Jamás había vivido una experiencia que me dejará tanta huella en mi ser como la que viví transcurridos 20 años de haberme graduado de bachiller.
Éramos 15 estudiantes de bachillerato que elegimos ir por la rama humanística y en esos dos años que compartimos risas, tonterías propias de adolescentes en plena etapa de amores y desamores y sobre todo jodederas que siempre teníamos con las monjas y que en su mayoría españolas nos causaban gracia por su acento marcado, nunca, creo que llegáramos a pensar lo que podía suceder transcurridos 20 años.
Un buen día a una del grupo se le ocurre que tenemos que celebrar “20 años de graduadas”y se dio a la tarea de ir localizando a las compañeras de clase, cuadró que lo mejor sería reunirnos en casa de Rosa y que teníamos que llevar un plato de comida y bebida (ron, vino, whisky y refrescos) cada una para compartir.
La casa de Rosa era grande, una quinta que decimos nosotros, de muchos niveles, y en una sala brutal de espaciosa había sofás de piel muy cómodos colocados en una esquina alrededor de una mesa central baja, a un lado y al fondo un horno de leña para pizzas ya que ella es de origen italiano y más al centro y a la derecha una mesa rústica muy larga y de madera con bancos a sus lados para sentarse a comer y compartir, la vista, al fondo, simplemente espectacular ya que se dominaba desde la colina (que es donde está ubicada la quinta) gran parte de el valle de Caracas.
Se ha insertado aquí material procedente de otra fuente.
(** *** Failures after the lookups *)

(** X6: once every lookup has succeeded, a failure of directive application
    ends [buildSchemaFromAST] with that error before any schema is
    built, and a failure of [graphql.NewSchema] ends it with that error;
    in both cases the registry is left as directive application left
    it. *)
Theorem buildSchemaFromAST_later_failures definition flag s cfg1 s1 :
  addOperations (ast.OperationTypes definition) (schemaConfigOf (reg s)) s =
    ((cfg1, None), s1) ->
  let p := schemaDirectives cfg1 definition flag in
  (forall cfg2 e c2,
     applyDirectives p (reg s1) = ((cfg2, Some e), c2) ->
     buildSchemaFromAST definition flag s =
       (Some e, {| reg := c2; events := events s1 ++ [CallApplyDirectives p] |})) /\
  (forall cfg2 c2 sch e,
     applyDirectives p (reg s1) = ((cfg2, None), c2) ->
     NewSchema cfg2 = (sch, Some e) ->
     buildSchemaFromAST definition flag s =
       (Some e, {| reg := c2;
                   events := events s1 ++ [CallApplyDirectives p; CallNewSchema cfg2] |})).
Proof.
  intros Hloop p. split.
  - intros cfg2 e c2 Hd. rewrite buildSchemaFromAST_eq, Hloop. simpl.
    fold p. rewrite Hd. reflexivity.
  - intros cfg2 c2 sch e Hd Hnew. rewrite buildSchemaFromAST_eq, Hloop. simpl.
    fold p. rewrite Hd, Hnew, <- app_assoc. reflexivity.
Qed.

(** *** [Make] *)

(** X7: when [Make] returns an error, the schema it returns with it is
    [graphql.Schema{}], and it has printed nothing. *)
Theorem Make_error_is_bare c ctx out sch e evs :
  Make c ctx out = ((sch, Some e), evs) ->
  sch = zeroSchema /\ printed evs = printed out.
Proof.
  intros HMake. destruct (resolved c ctx out) as [s1 |] eqn:Hres.
  - destruct (resolved_effects silent c ctx out s1 (fun _ => I) (fun _ => I)
                (fun _ _ => I) Hres) as [n1 [E1 F1]].
    destruct (schema (reg s1)) as [sch' |] eqn:Hsch.
    + rewrite (Make_explicit c ctx out s1 sch' Hres Hsch) in HMake. discriminate.
    + rewrite (Make_inferred c ctx out s1 Hres Hsch) in HMake.
      destruct (snd (fst (getObject DefaultRootQueryName (reg s1))));
        [| discriminate].
      injection HMake as <- _ <-. split; [reflexivity |].
      rewrite E1, !printed_app, (printed_silent n1 F1). simpl.
      rewrite !app_nil_r. reflexivity.
  - destruct (Make_unresolved silent c ctx out (fun _ => I) (fun _ => I)
                (fun _ _ => I) Hres) as (e' & new & E & F).
    rewrite E in HMake. injection HMake as <- _ <-. split; [reflexivity |].
    rewrite printed_app, (printed_silent new F), app_nil_r. reflexivity.
Qed.

(** X8: the line that [Make] prints when the inferred schema is refused is
    the dependency map of line 53, computed on the registry as
    [newRegistry] returned it, before any definition was resolved: so it
    is when resolution, lookups and directive application leave the
    [dependencyMap] field alone. *)
Theorem dump_is_of_new_registry c ctx out doc r0 s1 :
  ConcatenateTypeDefs c = (doc, None) ->
  newRegistry ctx (Resolvers c) (SchemaDirectives c) (Extensions_ c) doc = (r0, None) ->
  (forall name r, dependencyMap (snd (getObject name r)) = dependencyMap r) ->
  (forall p r, dependencyMap (snd (applyDirectives p r)) = dependencyMap r) ->
  (forall d r, dependencyMap (snd (resolveDefinition d r)) = dependencyMap r) ->
  resolved c ctx out = Some s1 -> schema (reg s1) = None ->
  snd (fst (getObject DefaultRootQueryName (reg s1))) = None ->
  snd (NewSchema (inferredConfig c (reg s1))) <> None ->
  printed (snd (Make c ctx out)) =
  printed out ++ [fst (MarshalIndent (IdentifyDependencies r0) "" "  ")].
Proof.
  intros Hdoc Hnew Hget Hdir Hdef Hres Hsch Hquery Hrefused.
  assert (Hmap : dependencyMap (reg s1) = IdentifyDependencies r0).
  { unfold resolved, registryOf in Hres. rewrite Hdoc, Hnew in Hres.
    pose proof (resolveDefinitions_frame _ dependencyMap (fun _ _ => eq_refl)
                  Hget Hdir Hdef
                  {| reg := set_dependencyMap r0 (IdentifyDependencies r0);
                     events := out |}) as Hf.
    destruct (resolveDefinitions _) as [[e |] s]; [discriminate |].
    injection Hres as ->. exact Hf. }
  destruct (resolved_effects silent c ctx out s1 (fun _ => I) (fun _ => I)
              (fun _ _ => I) Hres) as [n1 [E1 F1]].
  rewrite (Make_inferred c ctx out s1 Hres Hsch), Hquery. simpl.
  destruct (snd (NewSchema (inferredConfig c (reg s1)))); [| contradiction].
  rewrite E1, !printed_app, (printed_silent n1 F1), app_nil_r. simpl.
  unfold dump, afterSubscription, afterMutation, afterQuery.
  rewrite !Hget, Hmap. reflexivity.
Qed.

(** X9: [Make] reads its configuration and its context through
    [ConcatenateTypeDefs], [newRegistry] and the [Extensions] field
    only: two calls on which these agree return the same schema and
    error and perform the same effects. *)
Theorem Make_reads_config c c' ctx ctx' out :
  ConcatenateTypeDefs c = ConcatenateTypeDefs c' ->
  Extensions_ c = Extensions_ c' ->
  (forall doc,
     newRegistry ctx (Resolvers c) (SchemaDirectives c) (Extensions_ c) doc =
     newRegistry ctx' (Resolvers c') (SchemaDirectives c') (Extensions_ c') doc) ->
  Make c ctx out = Make c' ctx' out.
Proof.
  intros Hdoc Hext Hnew. unfold Make. rewrite Hdoc.
  destruct (ConcatenateTypeDefs c') as [doc [e |]]; [reflexivity |].
  rewrite Hnew. destruct (newRegistry _ _ _ _ doc) as [r [e |]]; [reflexivity |].
  rewrite !assemble_eq. unfold inferredConfig. rewrite Hext. reflexivity.
Qed.

End Further.

(** ** The properties on the concrete world *)

Import Sample.
Local Open Scope list_scope.

(** The collaborators of the concrete world meet what the properties
    take for granted about lookups and directive application. *)
Lemma lookup_keeps_schema name c : schema (snd (getObject name c)) = schema c.
Proof. simpl. unfold lookup. destruct (known name (internals c)); reflexivity. Qed.

Lemma lookup_error_no_object name r e :
  snd (fst (getObject name r)) = Some e -> fst (fst (getObject name r)) = None.
Proof. simpl. unfold lookup. destruct (known name (internals r)); simpl; congruence. Qed.

Lemma decorate_keeps_registry p c : snd (applyDirectives p c) = c.
Proof. simpl. unfold decorate. destruct (forallb _ _); reflexivity. Qed.

Lemma decorate_keeps_config p c : fst (fst (applyDirectives p c)) = config p.
Proof. simpl. unfold decorate. destruct (forallb _ _); reflexivity. Qed.

(** C1 (the code departs from it): on type definitions without a schema
    declaration whose [Item] type breaks the interface it implements,
    [graphql.NewSchema] refuses the inferred config, and [Make] prints
    the dependency map and returns the refused schema with a nil error. *)
Theorem Make_returns_refused_schema :
  snd (NewSchema brokenConfig) =
    Some "an object type does not provide a field its interface expects"%string /\
  Make brokenInterface tt [] =
    ((fst (NewSchema brokenConfig), None),
     [CallGetObject "Query"; CallGetObject "Mutation"; CallGetObject "Subscription";
      CallNewSchema brokenConfig; Println "Query,Item"]).
Proof. split; reflexivity. Qed.

(** C4 fails as stated: a schema declaration without a query root makes
    [graphql.NewSchema] fail inside [buildSchemaFromAST], which returns
    the error and prints nothing; so does [Make] on such a document. *)
Lemma no_dump_on_explicit_failure :
  ~ dumpsExactlyOnFailure
      (events (snd (buildSchemaFromAST mutationOnly false
                      {| reg := mutationRegistry; events := [] |}))) /\
  ~ dumpsExactlyOnFailure (snd (Make explicitNoQuery tt [])).
Proof.
  split; intros [_ H];
    destruct H as [line Hin];
    try (eexists; split; [simpl; do 2 right; left; reflexivity | discriminate]);
    simpl in Hin; repeat destruct Hin as [Hin | Hin]; try discriminate; contradiction.
Qed.

(** [buildSchemaFromAST] on [schema { mutation: Item, query: Missing,
    subscription: Item }] with only [Item] defined: the second lookup
    fails and the registry's schema stays unset. *)
Lemma buildSchemaFromAST_stores_last_witness :
  schema (reg (snd (buildSchemaFromAST missingRoot false
                      {| reg := itemRegistry; events := [] |}))) = None.
Proof.
  destruct (buildSchemaFromAST_stores_last missingRoot false
              {| reg := itemRegistry; events := [] |}
              lookup_keeps_schema
              (fun p c => f_equal schema (decorate_keeps_registry p c)))
    as [Herr _].
  exact (Herr "no definition found for type Missing"%string _ eq_refl).
Defined.

Lemma inferred_roots_witness :
  Make noQuery tt [] =
    ((zeroSchema, Some "no definition found for type Query"%string),
     [CallGetObject "Query"]) /\
  exists cfg tail,
    fst (Make plain tt []) = (fst (NewSchema cfg), None) /\
    snd (Make plain tt []) =
      [CallGetObject "Query"; CallGetObject "Mutation"; CallGetObject "Subscription";
       CallNewSchema cfg] ++ tail /\
    Mutation cfg = Some "Mutation"%string /\ Subscription cfg = None.
Proof.
  split.
  - pose proof (inferred_roots noQuery tt [] (atLine60 noQuery)) as H.
    destruct (H eq_refl eq_refl lookup_error_no_object) as [Hquery _].
    exact (Hquery _ eq_refl).
  - pose proof (inferred_roots plain tt [] (atLine60 plain)) as H.
    destruct (H eq_refl eq_refl lookup_error_no_object) as [_ Hrest].
    destruct (Hrest eq_refl) as (cfg & tail & E & _ & Hm & _ & _ & Hs).
    exists cfg, tail. rewrite E. repeat split.
    + exact Hm.
    + exact (Hs _ eq_refl).
Defined.

Lemma dump_on_inferred_failure_witness :
  printed (snd (Make brokenInterface tt [])) = ["Query,Item"%string] /\
  printed (snd (Make plain tt [])) = [].
Proof.
  destruct dump_on_inferred_failure as (_ & _ & Hdump). split.
  - exact (Hdump brokenInterface tt [] (atLine60 brokenInterface)
                 eq_refl eq_refl eq_refl).
  - exact (Hdump plain tt [] (atLine60 plain) eq_refl eq_refl eq_refl).
Defined.

Lemma explicit_schema_wins_witness :
  exists cfg sch,
    Make explicitFoo tt [] = ((sch, None), events (atLine60 explicitFoo)) /\
    NewSchema cfg = (sch, None) /\
    Query cfg = Some "Foo"%string.
Proof.
  pose proof (explicit_schema_wins explicitFoo tt [] (startOf explicitFoo) fooRoot
                (typesResolved explicitFoo) (atLine60 explicitFoo)
                [] (operation "query" "Foo") []) as H.
  destruct (H eq_refl eq_refl eq_refl eq_refl eq_refl (Forall_nil _) eq_refl
              (fun p r => f_equal Query (decorate_keeps_config p r)))
    as (cfg & sch & evs & HMake & _ & _ & _ & Hnew & _ & Hquery).
  exists cfg, sch. repeat split; assumption.
Defined.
El primer momento fue emocionante ya que al llegar a casa de Rosa, quién por cierto vivía a una calle de diferencia, resultó de mucha alegría. En la entrada se encontraba María con un puñado de tarjetas y alfileres en sus manos y jodiendo nos abrazaba y nos decía nuestros nombres, colocándonos una tarjeta a la altura del pecho por sí habíamos cambiado mucho y no nos reconocíamos, por cierto, ella fue la promotora de esa gran experiencia que nunca olvidaré.
Cada una de nosotras entraba con su plato y botella e inmediatamente lo dejábamos sobre la larga mesa de madera. Allí empezaba el saludo y las expresiones de alegría, asombro, risotadas y por supuesto nuestros característicos ¡coñooooooo, estás igualita!, ¡no, mierda tú sí estás cambiada!, ¡tú más gorda!, no jodas estás irreconocible, qué te hiciste? y así transcurrió el saludo y la entrada triunfal de 14 jóvenes compañeras de clases, digo catorce porque Rosa fue nuestra anfitriona de ese reencuentro.
Tengo que decir que la cita fue a las tres de la tarde y al principio pensamos (cuando nos citaban) coño, qué temprano para reunirnos, pero, pero... pero lo que sucedió después de haber comido y tomar un trago (bueno no creo que fuera un trago, hay que ser honesta porque el alcohol desinhibe, de eso si estoy segura) y sentarnos cada una ya cómodamente en aquellos grandes sofás de piel que invitaban a contar nuestras experiencias de vida, de lo ocurrido, de lo vivido en esos 20 años, todas ávidas de escuchar, de curiosear, de preguntar, de saber más... Recuerdo que se hicieron cerca de las once de la noche y que el tiempo había transcurrido volando (frase muy trillada) nunca mejor dicho, recuerdo también que nuestras caras de alegría fueron cambiando a medida que escuchábamos cada relato, parecían sacados de películas de terror, drama, ciencia y ficción, de amor y desamor pero recuerdo que me dejo huella lo narrado por cuatro compañeras que me hicieron llorar y que esa noche no dormí pensando en lo que habían vivido mis compañeras de bachillerato.
Decimos a la ligera cuando vemos la TV –ah, esa vaina solo se ve en películas y de pensar que la experiencia de vida de cada ser humano puede ser mas brutal que lo visto en pantallas.